Taste the local pig

Eat cuy in Ecuador


Any self-respecting Bucket List demands one get a taste of the exotic. We could go with termites or snake to deep fried hairy spiders, but we’ll start with a popular household pet. Fried guinea pig, also known as cuy, is a delicacy in Ecuador. It is enjoyed much like a Thanksgiving Day turkey, on special occasions, and at great expense. Peeling away the rodent’s crispy skin, I’m disappointed to find there’s not much meat on the bone. It strings onto my fork like melted orthodontic elastics. Guinea pig tastes like chicken, as so many things do. Eating cuy makes for an unforgettable experience, and a particularly delicious story to tell at dinner parties. I’d suggest waiting until after dessert.

Length of Trip : Lunch or dinner.

Cost :
Deep-fried in three pots, expect to pay around US$13-17 for a full guinea pig, served with potato fries or salad.

Best time to go : Year-round

Wheelchair friendly : Yes

Family friendly : Maybe bring some rice cakes for the younger ones.

Where to eat :
Cotacachi, a mountain town about two-hours drive from Quito, is well known for their cuy. I visited a popular restaurant called La Hornilla, which has a guinea pig mascot. You can find cuy served in traditional restaurants throughout the country.

Official Site :
Visit Ecuador

Where to Stay :
You can hear ghosts wandering the night in the 300-year-old Hacienda Pinsaqui, located near Otavalo in the Ecuadorean highlands. Simon Bolivar, Latin America’s most famous liberator, spent a few nights here, deciding the fate of the continent.
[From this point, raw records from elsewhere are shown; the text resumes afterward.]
(** * helloworld: a shallow embedding of [main.go]

    The program is a small Go web server: a page handler that fills a
    greeting into a template, a (defined) health handler, two
    middlewares, and a signal-driven graceful shutdown.  The embedding
    follows the file top-down:

    - [GoStrings]: the byte-string functions of package [strings] that the
      page handler calls;
    - [Http]: requests, the response writer, contexts, headers and the
      handlers and middlewares of [main.go];
    - [Lifecycle]: the main goroutine and the shutdown goroutine as an
      interleaved transition system over the process state. *)

From Stdlib Require Import ZArith Lia Ascii.
From stdpp Require Import base list strings gmap pretty.

(** Go strings are byte sequences. *)
Abbreviation bytes := (list Ascii.ascii).

Definition b (s : string) : bytes := String.list_ascii_of_string s.

(* ===================================================================== *)
(** ** Package [strings] *)
(* ===================================================================== *)

Module GoStrings.

(** [strings.HasPrefix(s, prefix)]. *)
Fixpoint HasPrefix (s pre : bytes) {struct pre} : bool :=
  match pre, s with
  | [], _ => true
  | _ :: _, [] => false
  | p :: pre', c :: s' => if decide (c = p) then HasPrefix s' pre' else false
  end.

(** [strings.Index(s, substr)]: offset of the first occurrence; [None]
    stands for the -1 of the library. *)
Fixpoint Index (s substr : bytes) : option nat :=
  if HasPrefix s substr then Some 0%nat
  else match s with
       | [] => None
       | _ :: s' => S <$> Index s' substr
       end.

(** [strings.Contains(s, substr)] is [Index(s, substr) >= 0]. *)
Definition Contains (s substr : bytes) : bool :=
  match Index s substr with Some _ => true | None => false end.

(** [strings.Count(s, substr)] for a non-empty [substr]: the number of
    non-overlapping occurrences, found left to right.  The loop
    [i := Index(s, substr); if i == -1 return n; n++; s = s[i+len(substr):]]
    shortens [s] at every turn, so [length s] turns are enough. *)
Fixpoint Count_loop (fuel : nat) (s substr : bytes) : nat :=
  match fuel with
  | O => O
  | S fuel' =>
      match Index s substr with
      | None => O
      | Some i => S (Count_loop fuel' (drop (i + length substr) s) substr)
      end
  end.

Definition Count (s substr : bytes) : nat := Count_loop (length s) s substr.

(** The copying loop of [strings.Replace]: [n] replacements, then the rest
    of [s] is copied.  [Index] cannot fail inside the loop, because [n] was
    obtained from [Count]; the [None] branch only makes the function
    total. *)
Fixpoint Replace_loop (n : nat) (s old new : bytes) : bytes :=
  match n with
  | O => s
  | S n' =>
      match Index s old with
      | Some j => take j s ++ new ++ Replace_loop n' (drop (j + length old) s) old new
      | None => s
      end
  end.

(** [strings.Replace(s, old, new, -1)] for a non-empty [old].  (The
    library's branch for an empty [old] walks UTF-8 runes; the program
    only ever passes the placeholder token as [old].) *)
Definition Replace (s old new : bytes) : bytes :=
  if decide (old = new) then s
  else match Count s old with
       | O => s
       | m => Replace_loop m s old new
       end.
Surrounded by mountains and stables, this traditional hacienda is awash in legends and history. A photo of Frieda Khalo sits on the wall, along with trophies won over the years by the owner’s pedigree horses. The dining room is heated by a massive, blackened fireplace, the ceilings high, the corridors wide. Rooms are decorated with antiques, heated by woodstoves, and a hot water bottle placed nightly in each guest’s bed. When the huge courtyard trees blow in the wind at midnight, you truly feel you’re sleeping in the bosom of the country’s history.

Getting There :
There are buses leaving every half hour between Quito and Cotacachi. The mountain town, popular with expats, is your access to Otavalo, which is famous for its weekend craft markets and crater lakes.

Note from Robin :
Guinea pigs, it should be noted, are neither from Guinea, nor a pig. It is a domesticated rodent that originates from the Andes, and has long been cultivated as a food source. Europeans brought them back as pets as early as the sixteenth century, and that’s when creatures known locally as cavy, cuy or cuyo took on the moniker of guinea pigs. Pigs, because someone at some point thought they looked like one, and Guinea, because in those days, any exotic creature in Europe simply had to come from the land of Guinea - as exotic a place as medieval idiots could imagine. At least that is one theory. Nobody truly knows why the rodent got its unusual name, but we do know they are effective as human substitutes in medical trials, and look much like a deep fried rat when served with salad in the town of Cotacachi.